Number of features "lacking"
('No', 'Limited', or 'Costs Extra')


e107 eZ

Security 6 7 7 3 8 9
Support 1 1 7 0 3 3
Ease of Use 4 7 7 4 7 8
Performance 1 2 2 0 2 3
Management 3 4 6 1 4 3
Interoperability 1 3 4 2 4 3
Flexibility 1 1 2 0 0 2
Built-in Applications 28 8 12 10 6 9
Commerce 4 1 8 3 0 1

Number of features "lacking"
('No', 'Limited', or 'Costs Extra')

OpenEdit Cms

Security 4 1 0 8
Support 3 1 0 6
Ease of Use 2 1 0 3
Performance 0 0 0 2
Management 2 0 0 9
Interoperability 1 0 0 2
Flexibility 1 0 0 4
Built-in Applications 11 2 1 14
Commerce 3 2 2 9
27 7 3 57

Only TYPO3 surpasses Plone and both of these are far ahead of the others with eZ Publish running a distant third.

Continuing with our plumbing of CMS Matrix depths, there's a handy little table on their home page showing which CMS are best rated by users.

Best Rated By Users
System Requirements 7.02/10 Jaws
Security 6.72/10 Jaws
Support 6.54/10 MySource Matrix
Ease of Use 7.18/10 Jaws
Performance 6.60/10 e107
Management 6.62/10 Jaws
Interoperability 6.44/10 eZ Publish
Flexibility 7.00/10 Plone
Built-in Applications 6.54/10 Xaraya
Commerce 6.88/10 OpenEdit CMS, eCommerce, Digital Asset Management

Of these CMS, Jaws appears to be a newcomer to the CMS scene (first beta only in May 2008) yet it has over 800 evaluation responses.
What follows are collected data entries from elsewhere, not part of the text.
(** C3: in a ledger returned by [build_cashflow_for_polymer] the rows
    are those of the years 1..years in order; the polymer expense is
    the catalog cost (concentration x volume x unit price) in year 1
    and 0 in every other year; the equipment expense is 30,000 exactly
    in the years that are multiples of 10 and greater than 1, and 0 in
    all other years.  For the catalog of the program the year-1 expense
    is 104,000 for "hpam", 144,000 for "xanthan" and 133,000 for
    "atbs". *)
Theorem ledger_expenses (poly_key : string) (years : Z)
        (revenues opex_list : list Q) (tax_rate discount_rate : Q)
        (res : PolymerResult) :
  build_cashflow_for_polymer poly_key years revenues opex_list
                             tax_rate discount_rate = Ok res ->
  (exists data,
      Py.dict_get POLYMERS poly_key = Ok data /\
      map year (rows res) = Py.range 1 (years + 1) /\
      Forall (fun r =>
                (year r = 1%Z ->
                 polymer_exp r =
                 conc_kg_per_m3 data * inj_volume_m3 data * price_per_kg data) /\
                (year r <> 1%Z -> polymer_exp r = 0) /\
                ((year r mod 10 = 0)%Z /\ (1 < year r)%Z ->
                 equipment r = 30000) /\
                (~ ((year r mod 10 = 0)%Z /\ (1 < year r)%Z) ->
                 equipment r = 0))
             (rows res)) /\
  (exists c, polymer_cost "hpam" = Ok c /\ c == 104000) /\
  (exists c, polymer_cost "xanthan" = Ok c /\ c == 144000) /\
  (exists c, polymer_cost "atbs" = Ok c /\ c == 133000).
Proof.
  intros H. split; [|exact catalog_costs].
  apply build_rows in H. destruct H as [c [Hc [Hy [Hok _]]]].
  destruct (keys_dec poly_key (Py.keys POLYMERS)) as [Hin|Hnin].
  - destruct (polymer_cost_present poly_key Hin) as [data [Hd Hc']].
    exists data. split; [exact Hd|]. split; [exact Hy|].
    rewrite Hc in Hc'. inversion Hc'; subst c; clear Hc'.
    eapply Forall_impl; [|exact Hok].
    intros r [Hp [He _]]. rewrite Hp, He. clear Hp He.
    repeat split.
    + intros ->. reflexivity.
    + intros Hne. destruct (year r =? 1)%Z eqn:E; [|reflexivity].
      apply Z.eqb_eq in E. contradiction.
    + intros [Hm Hg].
      apply Z.eqb_eq in Hm. apply Z.gtb_lt in Hg. now rewrite Hm, Hg.
    + intros Hn.
      destruct (year r mod 10 =? 0)%Z eqn:Em; [|reflexivity].
      destruct (year r >? 1)%Z eqn:Eg; [|reflexivity].
      exfalso. apply Hn. split; [now apply Z.eqb_eq | now apply Z.gtb_lt].
  - rewrite (polymer_cost_absent poly_key Hnin) in Hc. discriminate.
Qed.

Lemma ledger_expenses_witness :
  exists res,
    build_cashflow_for_polymer
      "atbs" 10 (generate_revenues 10 5500000 0.06) (repeat 910000 10%nat)
      0.08 0.08 = Ok res /\
    (exists data,
        Py.dict_get POLYMERS "atbs" = Ok data /\
        map year (rows res) = Py.range 1 (10 + 1) /\
        Forall (fun r =>
                  (year r = 1%Z ->
                   polymer_exp r =
                   conc_kg_per_m3 data * inj_volume_m3 data
                   * price_per_kg data) /\
                  (year r <> 1%Z -> polymer_exp r = 0) /\
                  ((year r mod 10 = 0)%Z /\ (1 < year r)%Z ->
                   equipment r = 30000) /\
                  (~ ((year r mod 10 = 0)%Z /\ (1 < year r)%Z) ->
                   equipment r = 0))
               (rows res)) /\
    (exists c, polymer_cost "hpam" = Ok c /\ c == 104000) /\
    (exists c, polymer_cost "xanthan" = Ok c /\ c == 144000) /\
    (exists c, polymer_cost "atbs" = Ok c /\ c == 133000).
Proof.
  eexists. split; [vm_compute; reflexivity|].
  apply (ledger_expenses
           "atbs" 10 (generate_revenues 10 5500000 0.06) (repeat 910000 10%nat)
           0.08 0.08).
  vm_compute; reflexivity.
Defined.

(** ** The revenue series *)

Lemma revenues_iter (start growth : Q) (n : nat) :
  Nat.iter n (revenues_step growth) ([], start) =
  (map (fun i => Py.round2 (compound start growth i)) (seq 0 n),
   compound start growth n).
Proof.
  induction n as [|n IH].
  - reflexivity.
  - rewrite Nat.iter_succ, IH. unfold revenues_step.
    rewrite seq_S, map_app. reflexivity.
Qed.

Lemma compound_pow (start growth : Q) (i : nat) :
  compound start growth i == start * (1 + growth) ^ Z.of_nat i.
Proof.
  induction i as [|i IH].
  - simpl. ring.
  - unfold compound in *. rewrite Nat.iter_succ, IH.
    rewrite Nat2Z.inj_succ. unfold Z.succ.
    rewrite Qpower_plus' by lia. rewrite Qpower_1_r. ring.
Qed.


(** Rounding sees the rational, not its representation. *)
Lemma round_half_even_comp (x y : Q) :
  x == y -> Py.round_half_even x = Py.round_half_even y.
Proof.
  intros E. unfold Py.round_half_even.
  rewrite (Qfloor_comp x y E).
  assert (C : (x - inject_Z (Qfloor y) ?= 1 # 2)
              = (y - inject_Z (Qfloor y) ?= 1 # 2)).
  { apply Qcompare_comp; [rewrite E; reflexivity | reflexivity]. }
  now rewrite C.
Qed.

Lemma round2_comp (x y : Q) : x == y -> Py.round2 x = Py.round2 y.
Proof.
  intros E. unfold Py.round2. f_equal.
  apply round_half_even_comp. now rewrite E.
Qed.

Lemma generate_revenues_closed (years : Z) (start growth : Q) :
  generate_revenues years start growth =
  map (fun i => Py.round2 (start * (1 + growth) ^ Z.of_nat i))
      (seq 0 (Z.to_nat years)).
Proof.
  unfold generate_revenues. rewrite revenues_iter. simpl.
  apply map_ext. intros i. apply round2_comp. apply compound_pow.
Qed.



(** ** The OPEX series *)

Lemma opex_value_plateau (start long_growth : Q) (i : nat) :
  (i < 10)%nat -> opex_value start long_growth i = start.
Proof.
  intros Hi. destruct i as [|j]; [reflexivity|].
  cbn [opex_value]. destruct (Nat.ltb_spec (S j) 10); [reflexivity | lia].
Qed.

Lemma opex_value_growth (start long_growth : Q) (i : nat) :
  (10 <= i)%nat ->
  opex_value start long_growth i
  = opex_value start long_growth (i - 1) * (1 + long_growth).
Proof.
  intros Hi. destruct i as [|j]; [lia|].
  cbn [opex_value]. destruct (Nat.ltb_spec (S j) 10); [lia|].
  now replace (S j - 1)%nat with j by lia.
Qed.

Lemma getitem_last_map {A : Type} (f : nat -> A) (k : nat) :
  (0 < k)%nat ->
  Py.getitem (map f (seq 0 k)) (-1) = Ok (f (k - 1)%nat).
Proof.
  intros Hk. unfold Py.getitem. rewrite length_map, length_seq.
  change (-1 <? 0)%Z with true. cbv iota.
  destruct (-1 + Z.of_nat k <? 0)%Z eqn:E; [lia|].
  replace (Z.to_nat (-1 + Z.of_nat k)) with (k - 1)%nat by lia.
  rewrite nth_error_map, nth_error_seq.
  destruct (Nat.ltb_spec (k - 1) k); [reflexivity | lia].
Qed.

Lemma opex_loop_closed (start long_growth : Q) (m : nat) :
  forall k : nat,
    for_each (opex_step start long_growth)
             (map (fun i => Z.of_nat (S i)) (seq k m))
             (map (opex_value start long_growth) (seq 0 k))
    = Ok (map (opex_value start long_growth) (seq 0 (k + m))).
Proof.
  induction m as [|m IH]; intros k.
  - simpl. now rewrite Nat.add_0_r.
  - cbn [seq map for_each]. unfold opex_step at 1.
    replace (k + S m)%nat with (S k + m)%nat by lia.
    destruct (Z.of_nat (S k) <=? 10)%Z eqn:E.
    + apply Z.leb_le in E. cbn [bind]. rewrite <- IH. f_equal.
      rewrite seq_S, map_app. cbn [map Nat.add].
      rewrite opex_value_plateau by lia. reflexivity.
    + apply Z.leb_gt in E.
      rewrite getitem_last_map by lia. cbn [bind]. rewrite <- IH. f_equal.
      rewrite seq_S, map_app. cbn [map Nat.add].
      rewrite (opex_value_growth start long_growth k) by lia. reflexivity.
Qed.

(** [generate_opex] always returns, and returns the closed form. *)
Lemma generate_opex_closed (years : Z) (start long_growth : Q) :
  generate_opex years start long_growth
  = Ok (map (opex_value start long_growth) (seq 0 (Z.to_nat years))).
Proof.
  unfold generate_opex. rewrite range_from_1.
  exact (opex_loop_closed start long_growth (Z.to_nat years) 0).
Qed.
MySource Matrix has been around since 2004 and is making points down under in Austalia. e107 seems reasonably mature and stable. Both these have more than 100 evaluations making up their scores. eZ Publish has about 80 evals while Xaraya has less than 40. Similarly, OpenEdit etc. has about 40 reviews with the disadvantage that many important add-ons are at cost. Plone BTW has 113 evaluations at CMS Matrix--feel free to hop over and add to the score.

Plone appears to be in the senior bracket of these "Best Rated" systems in terms of years of service and current version. That not withstanding, it has captured top honors for Flexibility. I'll have to do some digging to find out what's going on with Jaws and its highly elevated position in so many slots. Given its relative immaturity compared to most of the others, I'm surprised is has many hundreds more reviews. The suspicious mind might think that someone is stuffing the ballot box.

That aside, what can we conclude? If we want to "game" CMS Matrix, a high priority should be given to filling in the blanks in their feature lists. However, letting someone else's list of CMS features drive development seems like a bad idea in principle.

My personal favorite is to setup a certification program for Plone consultants, trainers, and companies. This seems like a natural area where the Plone Foundation could set standards and provide objective, professional certification. For someone to sport a "Certified Plone Professional" badge or a company to have a "Certified Plone Provider" rating would assure prospective clients that consultants or companies have guaranteed minimum qualifications.

I realize that the topic of certification is a touchy one, especially within an open source project, where individual initiative is highly valued, so I welcome comment here or over on the boards.